Simple tabu search likes to stuck in local maximums, so the results are slightly different when we start searching from (large, 0, 0, 0)
and (equal, equal, equal, 1)
, I'm listing all of them below.
# 24 bits
[(20, 3, 0, 0)], representable: 28.0945636582%
[(21, 1, 0, 0), (20, 2, 0, 0), (18, 4, 0, 0)], representable: 29.5463886348%
[(20, 2, 0, 0), (18, 4, 0, 0), (15, 7, 0, 0)], representable: 28.2045555975%
[(21, 0, 0, 0), (21, 0, 0, 0), (21, 0, 0, 0), (21, 0, 0, 0), (20, 1, 0, 0), (18, 3, 0, 0), (14, 1, 6, 0)], representable: 20.3942652242%
[(20, 1, 0, 0), (19, 2, 0, 0), (17, 4, 0, 0), (14, 7, 0, 0), (6, 7, 7, 1), (6, 7, 7, 1), (0, 6, 14, 1)], representable: 22.8205040856%
# 32 bits
[(24, 7, 0, 0)], @michaelwoerister's result
[(24, 7, 0, 0)], representable: 80.010087496%
[(24, 6, 0, 0), (21, 9, 0, 0), (17, 4, 9, 0)], @michaelwoerister's result
[(24, 6, 0, 0), (22, 8, 0, 0), (18, 1, 11, 0)], representable: 82.6795242211%
[(23, 7, 0, 0), (18, 4, 8, 0), (18, 1, 11, 0)], representable: 79.8442320036%
[(29, 0, 0, 0), (29, 0, 0, 0), (29, 0, 0, 0), (29, 0, 0, 0), (24, 5, 0, 0), (22, 7, 0, 0), (17, 1, 11, 0)], representable: 79.9041099684%
[(24, 5, 0, 0), (22, 7, 0, 0), (20, 9, 0, 0), (18, 3, 8, 0), (17, 1, 11, 0), (16, 5, 8, 0), (5, 24, 0, 0)], representable: 81.6788671615%
# 40 bits
[(24, 15, 0, 0)], representable: 84.5305650395%
[(38, 0, 0, 0), (24, 14, 0, 0), (21, 4, 13, 0)], representable: 92.5187443371%
[(24, 14, 0, 0), (21, 4, 13, 0), (20, 6, 12, 0)], representable: 93.4870459248%
[(37, 0, 0, 0), (37, 0, 0, 0), (37, 0, 0, 0), (37, 0, 0, 0), (37, 0, 0, 0), (24, 13, 0, 0), (20, 5, 12, 0)], representable: 91.8228933713%
[(24, 13, 0, 0), (21, 3, 13, 0), (20, 5, 12, 0), (19, 7, 11, 0), (18, 11, 8, 0), (16, 10, 11, 0), (15, 8, 14, 0)], representable: 93.5323612314%
As expected, 24 bits is too small to keep anything.
32 bits and 40 bits give much better percents than 24 bits, but 40 bits is not significantly better than 32 bits.

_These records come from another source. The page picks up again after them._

(** * portfolio-risk-mc: configuration tables and pipeline contracts

    A shallow embedding of the four source files

    - [advanced_regime_engine.py]  (3-state regime scheme, detection settings)
    - [regime_detector.py]         (4-state regime scheme)
    - [advanced_risk_engine.py]    (risk limits, monitoring thresholds)
    - [copula_garch.py]            (copula and GARCH families)

    The class-level dictionaries are embedded entry by entry.  The method
    bodies of the repository are withheld from the source tree (each one is
    a bare [pass]); operations whose behaviour is needed are modelled from
    the written specification and are marked as such. *)

From Stdlib Require Import ZArith QArith Qabs List String Bool Lia.
From Stdlib Require Import Floats.SpecFloat.
Import ListNotations.

Local Open Scope string_scope.

(** ** Python floats

    A Python [float] is an IEEE-754 binary64 number.  A literal such as
    [0.55] is written in the tables below as the rational [55 # 100] it
    spells; [Float64.of_literal] gives the double the interpreter stores for
    it, and [Float64.add] and friends are the correctly rounded
    operations. *)
Module Float64.

Definition prec : Z := 53.
Definition emax : Z := 1024.

Definition float : Type := spec_float.

Definition of_Z (m : Z) : float := binary_normalize prec emax m 0 false.

(** Numerator and denominator of the literals used here are below 2^53,
    hence exact doubles, and one correctly rounded division yields the
    double nearest to the decimal. *)
Definition of_literal (q : Q) : float :=
  SFdiv prec emax (of_Z (Qnum q)) (of_Z (Zpos (Qden q))).

Definition add : float -> float -> float := SFadd prec emax.
Definition mul : float -> float -> float := SFmul prec emax.
Definition ltb : float -> float -> bool := SFltb.
Definition leb : float -> float -> bool := SFleb.
Definition eqb : float -> float -> bool := SFeqb.

(** The exact value of a finite double. *)
Definition to_Q (x : float) : option Q :=
  match x with
  | S754_zero _ => Some 0%Q
  | S754_finite s m e =>
      Some (inject_Z (if s then Z.neg m else Z.pos m) * Qpower 2 e)%Q
  | S754_infinity _ | S754_nan => None
  end.

(** The builtin [sum]: start from [0] and add from left to right. *)
Definition sum (xs : list float) : float := fold_left add xs (of_Z 0).

(** [abs(x - target) <= tol], on exact values. *)
Definition within (tol target : Q) (x : float) : bool :=
  match to_Q x with
  | Some v => Qle_bool (Qabs (v - target)) tol
  | None => false
  end.

End Float64.

(** Exact sum of a list of rationals. *)
Definition Qsum (xs : list Q) : Q := fold_right Qplus 0%Q xs.

(** All orders in which a list can be traversed. *)
Fixpoint insertions {A : Type} (x : A) (l : list A) : list (list A) :=
  match l with
  | [] => [[x]]
  | y :: l' => (x :: l) :: map (cons y) (insertions x l')
  end.

Fixpoint orders {A : Type} (l : list A) : list (list A) :=
  match l with
  | [] => [[]]
  | x :: l' => flat_map (insertions x) (orders l')
  end.

(** Lookup in a dictionary kept as an association list in insertion order. *)
Fixpoint dict_get {A : Type} (k : string) (d : list (string * A)) : option A :=
  match d with
  | [] => None
  | (k', v) :: d' => if String.eqb k k' then Some v else dict_get k d'
  end.

Definition dict_keys {A : Type} (d : list (string * A)) : list string :=
  map fst d.

Definition dict_values {A : Type} (d : list (string * A)) : list A :=
  map snd d.

Definition mem_string (k : string) (ks : list string) : bool :=
  existsb (String.eqb k) ks.

(** ** advanced_regime_engine.py *)
Module advanced_regime_engine.

Record regime_entry := {
  probability : Q;
  volatility_threshold : Q;
  correlation_threshold : Q;
  risk_scaling : Q;
  description : string
}.
(** * lorenz_gan: the experiment driver [train_lorenz_gan.py]

    A shallow embedding of the driver script of the Lorenz '96 / GAN
    experiment: [main], [generate_lorenz_data] and [train_lorenz_gan].

    - Configuration values are the YAML tree the script indexes
      ([config["lorenz"]["K"]], ...): dictionaries are finite maps, a missing
      key raises [KeyError].
    - Python's built-ins that the script relies on (extended slicing
      [a[b::s]] and [a[:-t]], [%], [str.format], [str.lower],
      [os.path.join]) are written out with their behaviour on every input
      of the modelled types.
    - The script's effects (files, printing, calls into the [lorenz_gan]
      package and keras) are threaded through a monad of state and
      exceptions that also records, oldest first, every call that leaves
      the script.
    - The functions imported from the [lorenz_gan] package are not part of
      the script; they are the fields of the class [Collaborators].
    - Array elements are kept abstract ([Numeric]): the script never
      inspects them, it only builds zeros and ones, and averages. *)

From Stdlib Require Import ZArith QArith String Ascii List Lia.
From stdpp Require Import gmap strings list pretty.

Set Warnings "-register-all".
Local Open Scope string_scope.
Local Open Scope Z_scope.

(** ** Python values and exceptions *)

(** What [yaml.load] returns for the documents the script reads. *)
Inductive yaml : Type :=
| YInt (z : Z)
| YFloat (q : Q)
| YStr (s : string)
| YSeq (l : list yaml)
| YMap (m : gmap string yaml).

(** The exceptions the script can end with.  [OutOfModel] marks an input of
    a kind this development does not follow further (Python goes on there
    in a way that is not modelled, e.g. [np.zeros] of a list of ints). *)
Inductive pyexn : Type :=
| KeyError (key : string)
| TypeError
| ValueError
| IndexError
| ZeroDivisionError
| AttributeError
| OSError (path : string)
| External (who : string)
| OutOfModel.

Inductive result (A : Type) : Type :=
| Ok (a : A)
| Raise (e : pyexn).
Arguments Ok {A} a.
Arguments Raise {A} e.

Definition rbind {A B} (r : result A) (k : A -> result B) : result B :=
  match r with
  | Ok a => k a
  | Raise e => Raise e
  end.

Notation "'let?' x ':=' r 'in' k" := (rbind r (fun x => k))
  (at level 10, x pattern, r at level 100, k at level 200).

(** [d[key]] for a string key. *)
Definition getitem (d : yaml) (key : string) : result yaml :=
  match d with
  | YMap m => match m !! key with
              | Some v => Ok v
              | None => Raise (KeyError key)
              end
  | _ => Raise TypeError
  end.
(** A file name joined to the directory of a path lies in that
    directory. *)
Lemma dirname_join_dirname (p name : string) :
  has_sep name = false -> dirname (join (dirname p) name) = dirname p.
Proof.
  intros H.
  assert (Hs : starts_with_sep name = false).
  { destruct name as [|c r]; [reflexivity|]. simpl in *.
    now apply orb_false_elim in H as [Hc _]. }
  destruct (dirname_shape p) as [Hall | [Hne Hend]];
    set (d := dirname p) in *; unfold join; rewrite Hs.
  - destruct (String.eqb_spec d "") as [->|Hd]; simpl.
    + unfold dirname. now rewrite head_of_no_sep.
    + rewrite (all_sep_ends d Hall Hd).
      destruct (ends_with_sep_split d (all_sep_ends d Hall Hd)) as [x Hx].
      rewrite Hx, app_assoc_sep. unfold dirname.
      rewrite head_of_app_sep by assumption.
      rewrite <- Hx, Hall. now rewrite andb_false_r.
  - destruct (String.eqb_spec d "") as [E|_]; [contradiction|]. simpl.
    rewrite Hend. unfold dirname.
    change ("/" ++ name) with (String "/" name).
    rewrite head_of_app_sep by assumption.
    assert (Hnall : all_sep (d ++ "/") = false).
    { rewrite all_sep_app_sep. destruct (all_sep d) eqn:E; [|reflexivity].
      rewrite (all_sep_ends d E Hne) in Hend. discriminate. }
    rewrite Hnall.
    destruct (String.eqb_spec (d ++ "/") "") as [E|_].
    + destruct d; discriminate.
    + simpl. rewrite rstrip_sep_app_sep. now apply rstrip_sep_id.
Qed.

Lemma has_sep_best_name (best_suffix : string) :
  has_sep (best_name best_suffix) = has_sep best_suffix.
Proof.
  unfold best_name. rewrite !has_sep_app. simpl. apply orb_false_r.
Qed.

End PathFacts.

(* ------------------------------------------------------------------ *)
(** ** save_checkpoint *)

Section CheckpointFacts.

Variable resolve : string -> string.
Context {State : Type}.
Variable serialize : State -> list Byte.byte.
Variable deserialize : list Byte.byte -> option State.
Hypothesis load_save : forall s, deserialize (serialize s) = Some s.

Lemma torch_save_lookup (state : State) (path : string) (fs : filesystem) :
  read_file resolve path (torch_save resolve serialize state path fs)
  = Some (serialize state).
Proof. unfold read_file, torch_save, write_file. apply lookup_insert_eq. Qed.

(** The copy either raises with the files as they were or writes the
    content of the source to the destination. *)
Lemma copyfile_spec (src dst : string) (content : list Byte.byte) (fs : filesystem) :
  read_file resolve src fs = Some content ->
  (resolve src = resolve dst
   /\ copyfile resolve src dst fs = (fs, Raise SameFileError))
  \/ (resolve src <> resolve dst
      /\ copyfile resolve src dst fs = (<[resolve dst := content]> fs, Ok tt)).
Proof.
  intros H. unfold copyfile.
  destruct (String.eqb_spec (resolve src) (resolve dst)) as [E|E];
    [left; now split|].
  right. split; [exact E|]. now rewrite H.
Qed.

(** C9, as the code has it.  After
    [save_checkpoint(state, is_best, filepath, best_suffix)] the file of
    [filepath] holds the serialized state.  When [is_best] holds, so does
    the file of [join(dirname(filepath), 'model_best' + best_suffix +
    '.pth.tar')], both load back as [state], and no other file has
    changed; when [is_best] does not hold, the file of [filepath] is the
    only one written.  The best file has the extension [.pth.tar] whatever
    the name of [filepath]; it lies in the directory of [filepath] under
    the name [model_best{best_suffix}.pth.tar] when [best_suffix] holds no
    separator. *)
Theorem save_checkpoint_files (state : State) (is_best : bool)
    (filepath best_suffix : string) (fs : filesystem) :
  let fs' := fst (save_checkpoint resolve serialize state is_best filepath
                    best_suffix fs) in
  let best := best_path filepath best_suffix in
  read_file resolve filepath fs' = Some (serialize state)
  /\ torch_load resolve deserialize filepath fs' = Some state
  /\ (is_best = true ->
      read_file resolve best fs' = Some (serialize state)
      /\ torch_load resolve deserialize best fs' = Some state
      /\ (forall q, resolve q <> resolve filepath -> resolve q <> resolve best ->
                    read_file resolve q fs' = read_file resolve q fs))
  /\ (is_best = false -> fs' = <[resolve filepath := serialize state]> fs)
  /\ (Path.has_sep best_suffix = false ->
      Path.dirname best = Path.dirname filepath
      /\ Path.basename best = ("model_best" ++ best_suffix ++ ".pth.tar")%string).
Proof.
  intros fs' best.
  assert (Hname : Path.has_sep best_suffix = false ->
      Path.dirname best = Path.dirname filepath
      /\ Path.basename best = ("model_best" ++ best_suffix ++ ".pth.tar")%string).
  { intros Hs. rewrite <- has_sep_best_name in Hs. unfold best, best_path.
    split; [now apply dirname_join_dirname | now apply basename_join]. }
  cut (read_file resolve filepath fs' = Some (serialize state)
       /\ torch_load resolve deserialize filepath fs' = Some state
       /\ (is_best = true ->
           read_file resolve best fs' = Some (serialize state)
           /\ torch_load resolve deserialize best fs' = Some state
           /\ (forall q, resolve q <> resolve filepath -> resolve q <> resolve best ->
                         read_file resolve q fs' = read_file resolve q fs))
       /\ (is_best = false -> fs' = <[resolve filepath := serialize state]> fs)).
  { intros (H1 & H2 & H3 & H4). auto. }
  clear Hname. unfold torch_load.
  pose proof (torch_save_lookup state filepath fs) as Hsaved.
  destruct is_best.
  - unfold fs', save_checkpoint. fold (best_path filepath best_suffix). fold best.
    destruct (copyfile_spec filepath best (serialize state) _ Hsaved)
      as [[E ->] | [E ->]]; simpl.
    + unfold read_file in *. rewrite <- E, Hsaved, load_save.
      repeat split; try discriminate.
      intros q Hq _. unfold torch_save, write_file. now rewrite lookup_insert_ne.
    + unfold read_file in *. rewrite lookup_insert_eq, load_save.
      rewrite lookup_insert_ne by congruence.
      rewrite Hsaved, load_save.
      repeat split; try discriminate.
      intros q Hq Hb. rewrite lookup_insert_ne by congruence.
      unfold torch_save, write_file. now rewrite lookup_insert_ne.
  - unfold fs', save_checkpoint. simpl.
    rewrite Hsaved, load_save.
    repeat split; discriminate.
Qed.

End CheckpointFacts.

Lemma save_checkpoint_files_witness :
  let serialize : list Byte.byte -> list Byte.byte := fun s => s in
  let deserialize : list Byte.byte -> option (list Byte.byte) := Some in
  let state := [Byte.x01; Byte.x02] in
  let fs' := fst (save_checkpoint plain_names serialize state true
                    "run/ckpt.pth.tar" "_x" ∅) in
  (forall s, deserialize (serialize s) = Some s)
  /\ best_path "run/ckpt.pth.tar" "_x" = "run/model_best_x.pth.tar"
  /\ fs' !! "run/ckpt.pth.tar" = Some (serialize state)
  /\ fs' !! "run/model_best_x.pth.tar" = Some (serialize state)
  /\ torch_load plain_names deserialize "run/model_best_x.pth.tar" fs' = Some state.
Proof.
  intros serialize deserialize state fs'.
  assert (H : forall s, deserialize (serialize s) = Some s) by reflexivity.
  split; [exact H|]. split; [reflexivity|].
  destruct (save_checkpoint_files plain_names serialize deserialize H state true
              "run/ckpt.pth.tar" "_x" ∅) as (H1 & _ & H2 & _).
  destruct (H2 eq_refl) as (H3 & H4 & _).
  split; [exact H1|]. split; [exact H3 | exact H4].
Defined.

(** C9 as the claim words it fails: the best file does not take the
    extension of the checkpoint file, and a suffix with a separator puts
    it in another directory. *)
Lemma save_checkpoint_files_counterexample :
  let serialize : list Byte.byte -> list Byte.byte := fun s => s in
  let state := [Byte.x01; Byte.x02] in
  let fs' := fst (save_checkpoint plain_names serialize state true
                    "run/ckpt.pt" "" ∅) in
  (best_path "run/ckpt.pt" "" = "run/model_best.pth.tar"
   /\ fs' !! "run/model_best.pth.tar" = Some state
   /\ fs' !! "run/model_best.pt" = None)
  /\ (best_path "run/ckpt.pth.tar" "/v2" = "run/model_best/v2.pth.tar"
      /\ Path.dirname "run/ckpt.pth.tar" = "run"
      /\ Path.dirname (best_path "run/ckpt.pth.tar" "/v2") = "run/model_best").
Proof.
  intros serialize state fs'.
  split; [|repeat split].
  split; [reflexivity|].
  unfold fs', save_checkpoint, copyfile, torch_save, write_file, read_file,
    plain_names.
  change (Path.join (Path.dirname "run/ckpt.pt") (best_name ""))
    with "run/model_best.pth.tar".
  change ("run/ckpt.pt" =? "run/model_best.pth.tar")%string with false.
  cbn iota. rewrite lookup_insert_eq. cbn [fst].
  split.
  - apply lookup_insert_eq.
  - rewrite !lookup_insert_ne by discriminate. apply lookup_empty.
Qed.
(* ================================================================== *)
(** * Further properties of the schedules *)

Section CyclicLrMore.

3 bits of tag seems to be too much unless we use really large number of bits for the whole span.
Going from percents to absolute numbers, even if we assume that interned spans spend 3 times more memory due to interning overhead, 32 bit still seem to win over 40 bit:
cost32 = 32, cost40 = 40, percent32 = 0.8268, percent40 = 0.9349
cost32 * percent32 + 3 * cost32 * (1 - percent32) < cost40 * percent40 + 3 * cost40 * (1 - percent40)
43.0848 < 45.2080
If we add extra padding that will be more likely generated by 40 bit spans, the difference will become even larger.
As a result, I'm going to implement 32-bit compressed spans with 2-bit tag and encodings (24, 6, 0, 0), (22, 8, 0, 0), (18, 1, 11, 0)
.
EDIT: And I'm also going to use [u8; 4]
instead of u32
to avoid bumping alignment requirements for structs containing spans.